화학공학소재연구정보센터
Biotechnology and Bioengineering, Vol.96, No.5, 924-931, 2007
Application of artificial neural network coupling particle swarm optimization algorithm to biocatalytic production of GABA
The biotransformation of L-sodium glutamate (L-MSG) to gamma-aminobutyric acid (GABA) catalyzed by the cells of Lactobacillus brevis with higher glutamate decarboxylase activity was investigated. The results showed that pH, temperature, and FeSO4 (.) 7H(2)O concentration had significantly positive effect on GABA yield.
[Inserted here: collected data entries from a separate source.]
(** The loops over the prefixes of a path: [done] is the prefix so far.  The
    one prefix of a path like "a/.." is ".", the directory itself. *)
Fixpoint regularFrom (stack done rest : path) : IO Node :=
  match rest with
  | [] => _ ← Lstat stack done; fail Files_ErrInvalidPath
  | c :: rest' =>
    info ← Lstat stack (done ++ [c]);
    _ ← guard_not (isSymlink info) Files_ErrInvalidPath;
    match rest' with
    | [] => _ ← guard_not (negb (isRegular info)) Files_ErrInvalidPath; mret info
    | _ => _ ← guard_not (negb (isDir info)) Files_ErrInvalidPath; regularFrom stack (done ++ [c]) rest'
    end
  end.
Definition validateRegularFile (stack : path) (p : string) : IO (path * Node) :=
  clean ← lift (cleanLocalPath p);
  info ← regularFrom stack [] clean;
  mret (clean, info).
Fixpoint directoryFrom (stack done rest : path) : IO unit :=
  match rest with
  | [] => mret tt
  | c :: rest' =>
    info ← catch (Lstat stack (done ++ [c])) (λ _, fail Files_ErrInvalidPath);
    _ ← guard_not (negb (isDir info) || isSymlink info) Files_ErrInvalidPath;
    directoryFrom stack (done ++ [c]) rest'
  end.
(** Of a clean path, which the code cleans again (see [FilesystemLaws.clean_again]). *)
Definition validateDirectory (stack clean : path) : IO unit := directoryFrom stack [] clean.
Definition validateEntry (stack clean : path) : IO Node :=
  _ ← guard_not (bool_decide (clean = [])) Files_ErrInvalidPath;
  _ ← validateDirectory stack (parentOf clean);
  info ← Lstat stack clean;
  _ ← guard_not (isSymlink info || negb (isDir info) && negb (isRegular info)) Files_ErrInvalidPath;
  mret info.

(** ** The operations on files *)
Definition result_of (clean : path) (contents : string) : FileContent :=
  mkFileContent (render clean) contents (hash contents) (len contents).
Definition Read (stackName p : string) : IO FileContent :=
  stack ← openStack stackName;
  '(clean, info) ← validateRegularFile stack p;
  _ ← guard_not (MaxEditableBytes limits <? size info)%Z Files_ErrTooLarge;
  contents ← ReadFile stack clean;
  mret (result_of clean contents).
(* ===== verification/FilesystemLaws.v ===== *)
(** * What the file operations guarantee

    Every operation stays inside its stack, never touches the stack's
    repository and never follows a symbolic link; files are replaced as a
    whole, by a caller who has seen what they held. *)
From S2P Require Import Prelude GoStrings Filesystem.

Module FilesystemLaws.
Import Filesystem.

(** ** Paths *)
Lemma parentOf_snoc p c : parentOf (p ++ [c]) = p.
Proof. unfold parentOf. rewrite reverse_snoc. simpl. by rewrite reverse_involutive. Qed.
Lemma parentOf_cons s p : p ≠ [] → parentOf (s :: p) = s :: parentOf p.
Proof.
  destruct p as [|c p _] using rev_ind; [done|]. intros _. by rewrite app_comm_cons, !parentOf_snoc.
Qed.
Lemma path_split (p : path) : p ≠ [] → ∃ c, p = parentOf p ++ [c].
Proof. destruct p as [|c p _] using rev_ind; [done|]. intros _. exists c. by rewrite parentOf_snoc. Qed.
Lemma parentOf_prefix p : parentOf p `prefix_of` p.
Proof. destruct p as [|c p _] using rev_ind; [done|]. rewrite parentOf_snoc. by apply prefix_app_r. Qed.
(** A proper prefix is a prefix of the parent. *)
Lemma prefix_parent d p : d `prefix_of` p → d ≠ p → d `prefix_of` parentOf p.
Proof.
  intros [k ->] Hd. destruct k as [|c k _] using rev_ind; [by rewrite app_nil_r in Hd|].
  rewrite app_assoc, parentOf_snoc. by apply prefix_app_r.
Qed.

(** ** File systems *)

(** Every entry is in a directory. *)
Definition WF (fs : FS) : Prop := ∀ p n, fs !! p = Some n → p ≠ [] ∧ look fs (parentOf p) = Some Directory.

Lemma look_ne fs p : p ≠ [] → look fs p = fs !! p.
Proof. by destruct p. Qed.
(** All that is below an entry is below a directory. *)
Lemma WF_below fs p k n : WF fs → fs !! k = Some n → p `prefix_of` k → p ≠ k → look fs p = Some Directory.
Proof.
  intros Hwf. revert n. induction k as [|c k IH] using rev_ind; intros n Hk Hp Hne.
  - apply prefix_nil_inv in Hp. done.
  - destruct (Hwf _ _ Hk) as [_ Hd]. rewrite parentOf_snoc in Hd.
    pose proof (prefix_parent _ _ Hp Hne) as Hq. rewrite parentOf_snoc in Hq.
    destruct (decide (p = k)) as [->|Hpk]; [done|]. destruct k as [|x k'].
    + apply prefix_nil_inv in Hq. done.
    + by apply (IH Directory).
Qed.
Lemma hasEntries_spec fs p : hasEntries fs p = true ↔ ∃ k n, fs !! k = Some n ∧ strictlyBelow p k.
Proof.
  unfold hasEntries. rewrite existsb_exists. split.
  - intros (k & Hk%list_elem_of_In & Hs%bool_decide_eq_true).
    apply list_elem_of_fmap in Hk as ([k' n] & -> & Hin%elem_of_map_to_list). by exists k', n.
  - intros (k & n & Hk & Hs). exists k. split; [|by apply bool_decide_eq_true].
    apply list_elem_of_In, list_elem_of_fmap. exists (k, n). split; [done|by apply elem_of_map_to_list].
Qed.
Lemma hasEntries_file fs p n : WF fs → fs !! p = Some n → n ≠ Directory → hasEntries fs p = false.
Proof.
  intros Hwf Hp Hn. apply not_true_is_false. intros (k & m & Hk & Hb & Hne)%hasEntries_spec.
  pose proof (WF_below _ _ _ _ Hwf Hk Hb (not_eq_sym Hne)) as Hl. destruct p; [|simpl in Hl; congruence].
  destruct (Hwf _ _ Hp). done.
Qed.

Lemma without_lookup p fs k : without p fs !! k = if decide (below p k) then None else fs !! k.
Proof.
  unfold without. rewrite (map_lookup_filter (M := gmap path)). destruct (fs !! k) as [n|]; simpl; [|by destruct (decide _)].
  destruct (decide (below p k)); by case_guard.
Qed.

(** The subtree at [p] is at [q] afterwards. *)
Lemma rebase_inj p q k k' :
  ¬ below p q → ¬ below q k → ¬ below q k' → rebase p q k = rebase p q k' → k = k'.
Proof.
  unfold rebase, below. intros Hpq Hk Hk' E.
  destruct (decide (p `prefix_of` k)) as [[x ->]|], (decide (p `prefix_of` k')) as [[y ->]|]; simplify_eq/=.
  - by rewrite !drop_app_length in E; simplify_eq.
  - exfalso. apply Hk'. by apply prefix_app_r.
  - exfalso. apply Hk. by apply prefix_app_r.
  - done.
Qed.
Lemma moved_lookup p q fs k :
  ¬ below p q →
  moved p q fs !! k =
    if decide (below q k) then (let k0 := p ++ drop (length q) k in if decide (below q k0) then None else fs !! k0)
    else if decide (below p k) then None else fs !! k.
Proof.
  intros Hpq. unfold moved. set (fs1 := filter (λ e : path * Node, ¬ below q e.1) fs).
  assert (∀ k, fs1 !! k = if decide (below q k) then None else fs !! k) as Hf.
  { intros x. apply without_lookup. }
  assert (∀ x n, fs1 !! x = Some n → ¬ below q x) as Hq by (intros x n; rewrite Hf; by case_decide).
  apply option_eq. intros n. rewrite <-elem_of_list_to_map.
  2: { rewrite <-list_fmap_compose. apply NoDup_fmap_2_strong.
    - intros [x a] [y b] Hx%elem_of_map_to_list Hy%elem_of_map_to_list E. simpl in E.
      apply rebase_inj in E; [|done|by eapply Hq..]. subst. congruence.
    - apply NoDup_map_to_list. }
  rewrite list_elem_of_fmap. split.
  - intros ([x a] & [= -> ->] & Hx%elem_of_map_to_list). pose proof (Hq _ _ Hx) as Hn. rewrite Hf in Hx.
    rewrite decide_False in Hx by done. unfold rebase. destruct (decide (below p x)) as [[z ->]|Hp].
    + rewrite decide_True by by apply prefix_app_r. rewrite !drop_app_length. simpl. by rewrite decide_False.
    + by rewrite decide_False, decide_False.
  - destruct (decide (below q k)) as [[z ->]|Hk].
    + rewrite drop_app_length. simpl. destruct (decide (below q (p ++ z))) as [|Hn]; [done|]. intros Hz.
      exists (p ++ z, n). split.
      * unfold rebase. simpl. rewrite decide_True by by apply prefix_app_r. by rewrite drop_app_length.
      * apply elem_of_map_to_list. rewrite Hf. by rewrite decide_False.
    + destruct (decide (below p k)) as [|Hp]; [done|]. intros Hz. exists (k, n). split.
      * unfold rebase. simpl. by rewrite decide_False.
      * apply elem_of_map_to_list. rewrite Hf. by rewrite decide_False.
Qed.

(** ** Running without following links

    [sure P m Q R]: from a state in [P] the computation runs the same way
    wherever links lead; a value satisfies [Q] and after an error the state is
    in [R]. *)
Section sure.
Context `{W : World}.
Notation IO A := (Links → M FS A).
Definition sure {A : Type} (P : FS → Prop) (m : IO A) (Q : A → FS → Prop) (R : FS → Prop) : Prop :=
  ∀ fs n, P fs → ∃ r fs' n', (∀ L, m L fs n = (r, (fs', n'))) ∧ match r with Ok a => Q a fs' | Err _ => R fs' end.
The individual and interactive effects of pH, temperature, and FeSO4 (.) 7H(2)O concentration were further optimized in terms of GABA yield. In the present work; an artificial neural network (ANN) and response surface methodology (RSM) models were developed, which incorporated pH, temperature, and FeSO4 (.) 7H(2)O concentration as input variables, and GAGA yield as output variable. The optimized ANN topology included four neurons in the hidden layer and the best network architecture was 3-4-1. The trained ANN gave total root-mean square error (sigma) equal to 1.84 for GABA yield while the RSM gave a equal to 2.63. The results demonstrated a slightly higher prediction accuracy of ANN compared to RSM. The modeled maximum GABA yield was identified by applying particle swarm optimization algorithm to the ANN model developed. The modeled maximum GABA yield reached 91 mM under the following optimal conditions: 25 ml, Na2HPO4-citric acid buffer (100 mM, pH 4.23), 120 MM L-MSG, 0.83 g/L FeSO4 (.) 7H(2)O, 10 mu M PLP, the resting cells obtained from a 60-h culture broth, 2.68 g dry cell weight (DCW)/L, and without agitation at 40 degrees C for 5 h. The previous high value of GABA yield that was observed was 81.8 mM. The optimized conditions allowed GABA yield to be increased from 81.8 to 90.57 mM after verification experiments test.